** Aim of the exercise **
Copy each line of the data below with the word "start".

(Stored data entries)
▶
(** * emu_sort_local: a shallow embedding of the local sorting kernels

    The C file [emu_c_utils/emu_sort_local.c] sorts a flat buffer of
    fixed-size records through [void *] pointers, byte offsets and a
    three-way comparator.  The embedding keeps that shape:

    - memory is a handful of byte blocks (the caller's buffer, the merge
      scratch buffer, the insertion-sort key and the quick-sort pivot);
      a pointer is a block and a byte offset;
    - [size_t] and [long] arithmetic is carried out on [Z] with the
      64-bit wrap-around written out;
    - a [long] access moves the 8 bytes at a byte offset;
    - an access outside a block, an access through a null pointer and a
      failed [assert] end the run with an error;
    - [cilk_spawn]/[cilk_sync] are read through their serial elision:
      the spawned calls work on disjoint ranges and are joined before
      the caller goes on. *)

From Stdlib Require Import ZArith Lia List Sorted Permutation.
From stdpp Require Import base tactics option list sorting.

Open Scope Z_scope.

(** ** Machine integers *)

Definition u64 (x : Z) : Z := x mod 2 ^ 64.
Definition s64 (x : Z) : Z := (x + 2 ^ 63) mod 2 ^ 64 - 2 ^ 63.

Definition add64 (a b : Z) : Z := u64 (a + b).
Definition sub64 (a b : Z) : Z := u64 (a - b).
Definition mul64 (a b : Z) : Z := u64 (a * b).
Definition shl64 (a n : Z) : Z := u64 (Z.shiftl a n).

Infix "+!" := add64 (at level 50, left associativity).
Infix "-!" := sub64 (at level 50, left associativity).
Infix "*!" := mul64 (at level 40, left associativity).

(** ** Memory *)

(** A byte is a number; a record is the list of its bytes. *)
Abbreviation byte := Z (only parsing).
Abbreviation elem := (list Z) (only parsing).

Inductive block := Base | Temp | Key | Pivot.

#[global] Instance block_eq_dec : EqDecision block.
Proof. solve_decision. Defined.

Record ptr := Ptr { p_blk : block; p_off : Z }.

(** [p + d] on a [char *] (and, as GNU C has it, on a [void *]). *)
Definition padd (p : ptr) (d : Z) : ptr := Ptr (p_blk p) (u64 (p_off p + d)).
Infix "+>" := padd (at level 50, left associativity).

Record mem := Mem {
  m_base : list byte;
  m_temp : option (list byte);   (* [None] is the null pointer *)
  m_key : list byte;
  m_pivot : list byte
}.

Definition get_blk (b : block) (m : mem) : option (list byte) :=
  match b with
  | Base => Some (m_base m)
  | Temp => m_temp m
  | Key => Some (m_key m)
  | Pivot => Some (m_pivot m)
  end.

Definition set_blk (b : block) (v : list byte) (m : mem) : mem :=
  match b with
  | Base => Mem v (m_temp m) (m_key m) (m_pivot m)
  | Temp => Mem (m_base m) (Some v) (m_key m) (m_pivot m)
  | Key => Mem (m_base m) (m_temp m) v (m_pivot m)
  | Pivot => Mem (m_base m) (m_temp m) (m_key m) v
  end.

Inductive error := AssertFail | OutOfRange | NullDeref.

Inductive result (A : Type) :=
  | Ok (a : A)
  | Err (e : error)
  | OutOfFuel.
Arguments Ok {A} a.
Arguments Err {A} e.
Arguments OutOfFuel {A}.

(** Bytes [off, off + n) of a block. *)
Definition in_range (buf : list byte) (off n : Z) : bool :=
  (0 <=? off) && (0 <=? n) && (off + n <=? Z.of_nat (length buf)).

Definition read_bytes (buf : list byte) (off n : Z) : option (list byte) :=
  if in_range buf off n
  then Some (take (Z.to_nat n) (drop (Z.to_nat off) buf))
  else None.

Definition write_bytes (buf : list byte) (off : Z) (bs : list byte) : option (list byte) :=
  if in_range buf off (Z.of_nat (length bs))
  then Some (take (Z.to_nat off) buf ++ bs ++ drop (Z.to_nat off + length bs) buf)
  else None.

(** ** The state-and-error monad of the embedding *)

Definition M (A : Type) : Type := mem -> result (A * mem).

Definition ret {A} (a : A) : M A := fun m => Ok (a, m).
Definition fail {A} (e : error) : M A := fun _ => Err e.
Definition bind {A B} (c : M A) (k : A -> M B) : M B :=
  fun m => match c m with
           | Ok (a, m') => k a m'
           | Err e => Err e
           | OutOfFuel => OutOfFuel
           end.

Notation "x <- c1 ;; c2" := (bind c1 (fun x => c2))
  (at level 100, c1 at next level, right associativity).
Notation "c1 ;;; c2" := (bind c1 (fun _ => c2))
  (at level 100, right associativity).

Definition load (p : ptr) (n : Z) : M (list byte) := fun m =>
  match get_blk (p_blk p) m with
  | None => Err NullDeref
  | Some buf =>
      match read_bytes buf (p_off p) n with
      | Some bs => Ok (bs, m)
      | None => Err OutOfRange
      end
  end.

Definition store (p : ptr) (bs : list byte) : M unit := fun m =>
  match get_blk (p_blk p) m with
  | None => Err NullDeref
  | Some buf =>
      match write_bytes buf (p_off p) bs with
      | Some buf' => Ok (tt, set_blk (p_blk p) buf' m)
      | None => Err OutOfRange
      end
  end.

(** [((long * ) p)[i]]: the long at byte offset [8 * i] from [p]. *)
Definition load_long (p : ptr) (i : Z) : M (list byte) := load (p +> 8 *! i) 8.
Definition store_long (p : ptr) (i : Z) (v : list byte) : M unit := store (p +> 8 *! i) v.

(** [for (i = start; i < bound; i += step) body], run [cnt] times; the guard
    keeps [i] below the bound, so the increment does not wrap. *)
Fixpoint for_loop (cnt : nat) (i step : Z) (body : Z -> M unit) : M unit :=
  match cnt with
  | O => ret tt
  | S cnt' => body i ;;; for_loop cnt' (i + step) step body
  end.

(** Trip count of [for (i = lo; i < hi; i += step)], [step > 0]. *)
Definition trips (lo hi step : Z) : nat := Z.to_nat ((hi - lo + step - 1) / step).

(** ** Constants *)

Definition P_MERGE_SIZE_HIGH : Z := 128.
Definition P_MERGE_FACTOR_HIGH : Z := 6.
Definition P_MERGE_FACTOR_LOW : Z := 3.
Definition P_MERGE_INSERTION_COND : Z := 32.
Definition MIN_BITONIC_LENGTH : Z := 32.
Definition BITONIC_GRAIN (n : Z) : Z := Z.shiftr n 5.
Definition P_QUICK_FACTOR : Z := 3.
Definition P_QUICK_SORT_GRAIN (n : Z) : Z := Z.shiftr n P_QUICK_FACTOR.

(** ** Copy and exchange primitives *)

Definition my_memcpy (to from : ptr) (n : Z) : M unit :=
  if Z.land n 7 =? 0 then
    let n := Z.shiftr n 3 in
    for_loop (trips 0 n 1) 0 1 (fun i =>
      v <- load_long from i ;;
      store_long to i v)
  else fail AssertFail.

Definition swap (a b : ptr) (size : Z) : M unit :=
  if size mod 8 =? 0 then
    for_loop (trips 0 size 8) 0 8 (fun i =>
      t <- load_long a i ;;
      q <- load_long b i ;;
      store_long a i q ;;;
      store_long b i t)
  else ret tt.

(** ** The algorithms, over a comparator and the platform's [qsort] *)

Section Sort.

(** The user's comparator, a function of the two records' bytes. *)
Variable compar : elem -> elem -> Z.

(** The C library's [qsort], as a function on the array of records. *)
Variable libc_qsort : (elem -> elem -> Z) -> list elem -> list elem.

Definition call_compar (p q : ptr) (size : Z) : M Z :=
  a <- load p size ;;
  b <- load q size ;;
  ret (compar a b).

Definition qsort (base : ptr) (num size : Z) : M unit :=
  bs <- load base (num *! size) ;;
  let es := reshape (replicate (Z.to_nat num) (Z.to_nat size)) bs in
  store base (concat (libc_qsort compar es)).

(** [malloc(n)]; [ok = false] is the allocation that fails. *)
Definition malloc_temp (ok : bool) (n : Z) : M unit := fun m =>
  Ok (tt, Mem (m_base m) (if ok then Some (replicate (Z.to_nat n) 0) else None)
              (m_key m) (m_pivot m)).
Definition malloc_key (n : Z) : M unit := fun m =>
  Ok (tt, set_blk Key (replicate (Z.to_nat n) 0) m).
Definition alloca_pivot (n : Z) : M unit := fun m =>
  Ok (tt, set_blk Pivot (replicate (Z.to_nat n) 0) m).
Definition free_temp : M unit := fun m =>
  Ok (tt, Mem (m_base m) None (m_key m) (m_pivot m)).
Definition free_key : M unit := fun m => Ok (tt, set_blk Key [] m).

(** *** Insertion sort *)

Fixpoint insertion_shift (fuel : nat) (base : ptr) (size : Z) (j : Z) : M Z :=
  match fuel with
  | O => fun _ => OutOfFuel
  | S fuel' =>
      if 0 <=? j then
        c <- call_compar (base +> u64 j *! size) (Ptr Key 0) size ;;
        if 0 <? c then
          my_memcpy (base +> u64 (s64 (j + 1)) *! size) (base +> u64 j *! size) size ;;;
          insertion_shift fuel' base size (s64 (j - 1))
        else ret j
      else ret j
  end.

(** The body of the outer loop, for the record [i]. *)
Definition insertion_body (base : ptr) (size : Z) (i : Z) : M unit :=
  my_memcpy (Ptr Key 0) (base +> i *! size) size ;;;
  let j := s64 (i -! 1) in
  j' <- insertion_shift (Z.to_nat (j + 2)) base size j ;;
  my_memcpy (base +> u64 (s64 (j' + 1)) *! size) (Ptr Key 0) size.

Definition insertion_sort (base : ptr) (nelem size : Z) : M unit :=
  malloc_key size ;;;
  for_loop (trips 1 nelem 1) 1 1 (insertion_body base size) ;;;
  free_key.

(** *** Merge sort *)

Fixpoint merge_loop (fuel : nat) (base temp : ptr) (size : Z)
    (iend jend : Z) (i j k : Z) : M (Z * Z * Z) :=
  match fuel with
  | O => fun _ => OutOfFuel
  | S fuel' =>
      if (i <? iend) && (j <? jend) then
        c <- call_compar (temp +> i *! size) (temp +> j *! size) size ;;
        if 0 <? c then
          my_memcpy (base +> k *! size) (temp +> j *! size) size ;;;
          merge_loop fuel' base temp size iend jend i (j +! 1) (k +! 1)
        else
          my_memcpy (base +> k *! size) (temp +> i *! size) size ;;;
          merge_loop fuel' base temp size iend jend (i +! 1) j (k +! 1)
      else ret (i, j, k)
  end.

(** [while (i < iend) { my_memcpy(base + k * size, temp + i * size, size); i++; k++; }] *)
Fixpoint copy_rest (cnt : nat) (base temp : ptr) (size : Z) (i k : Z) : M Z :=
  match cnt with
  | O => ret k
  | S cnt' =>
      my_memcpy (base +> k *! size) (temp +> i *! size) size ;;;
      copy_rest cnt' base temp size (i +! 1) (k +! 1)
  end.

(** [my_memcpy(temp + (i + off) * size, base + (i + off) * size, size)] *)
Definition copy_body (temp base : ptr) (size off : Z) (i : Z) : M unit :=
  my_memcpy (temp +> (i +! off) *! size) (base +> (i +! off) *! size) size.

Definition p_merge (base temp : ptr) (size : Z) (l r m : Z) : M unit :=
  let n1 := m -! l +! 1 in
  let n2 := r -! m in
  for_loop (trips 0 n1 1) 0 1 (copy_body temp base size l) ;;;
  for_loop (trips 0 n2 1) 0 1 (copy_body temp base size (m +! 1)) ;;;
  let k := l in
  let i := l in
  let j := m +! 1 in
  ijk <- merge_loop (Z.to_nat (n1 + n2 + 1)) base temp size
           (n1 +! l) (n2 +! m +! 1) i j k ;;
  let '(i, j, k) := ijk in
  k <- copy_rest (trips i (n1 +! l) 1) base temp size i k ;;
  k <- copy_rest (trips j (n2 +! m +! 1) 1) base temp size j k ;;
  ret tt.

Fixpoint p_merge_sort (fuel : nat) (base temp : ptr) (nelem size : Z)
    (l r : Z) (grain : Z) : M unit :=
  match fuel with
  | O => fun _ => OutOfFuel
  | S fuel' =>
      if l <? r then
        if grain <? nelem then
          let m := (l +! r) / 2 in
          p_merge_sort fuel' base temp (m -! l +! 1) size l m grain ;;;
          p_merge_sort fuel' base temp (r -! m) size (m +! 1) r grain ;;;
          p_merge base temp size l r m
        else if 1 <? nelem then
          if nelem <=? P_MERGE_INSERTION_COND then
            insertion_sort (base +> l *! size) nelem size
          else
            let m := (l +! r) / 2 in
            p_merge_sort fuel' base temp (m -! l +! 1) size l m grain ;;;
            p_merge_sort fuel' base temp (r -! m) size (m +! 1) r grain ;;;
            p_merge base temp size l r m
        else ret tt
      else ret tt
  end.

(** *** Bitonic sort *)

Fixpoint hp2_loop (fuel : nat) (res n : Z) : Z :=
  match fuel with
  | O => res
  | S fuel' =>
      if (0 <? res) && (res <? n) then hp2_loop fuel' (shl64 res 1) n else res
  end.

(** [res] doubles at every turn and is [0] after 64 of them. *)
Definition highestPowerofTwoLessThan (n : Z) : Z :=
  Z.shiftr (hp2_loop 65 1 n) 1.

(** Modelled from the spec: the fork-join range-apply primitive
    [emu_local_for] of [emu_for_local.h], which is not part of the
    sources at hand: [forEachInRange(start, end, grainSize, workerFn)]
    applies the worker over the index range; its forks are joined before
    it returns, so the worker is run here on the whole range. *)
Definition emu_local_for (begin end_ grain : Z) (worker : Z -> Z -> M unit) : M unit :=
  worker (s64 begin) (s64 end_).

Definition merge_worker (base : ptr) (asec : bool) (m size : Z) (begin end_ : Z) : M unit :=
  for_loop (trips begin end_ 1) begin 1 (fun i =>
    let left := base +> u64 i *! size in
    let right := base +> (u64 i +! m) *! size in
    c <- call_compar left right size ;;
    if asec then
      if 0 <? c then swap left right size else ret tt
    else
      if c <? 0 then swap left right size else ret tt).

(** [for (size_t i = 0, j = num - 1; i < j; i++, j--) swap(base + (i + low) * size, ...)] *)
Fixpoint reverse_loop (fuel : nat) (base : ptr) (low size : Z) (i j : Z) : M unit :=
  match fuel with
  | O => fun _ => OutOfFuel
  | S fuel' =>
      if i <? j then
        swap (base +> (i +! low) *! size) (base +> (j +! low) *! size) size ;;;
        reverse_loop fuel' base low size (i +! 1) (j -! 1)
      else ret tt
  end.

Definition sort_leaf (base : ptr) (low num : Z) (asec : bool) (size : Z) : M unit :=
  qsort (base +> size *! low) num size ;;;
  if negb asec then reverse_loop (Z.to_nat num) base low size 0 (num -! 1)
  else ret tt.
◀
** Solution to this task **
(** [for (i = start; i < bound; i += step) body], run [cnt] times; the guard
    sources at hand: [forEachInRange(start, end, grainSize, workerFn)]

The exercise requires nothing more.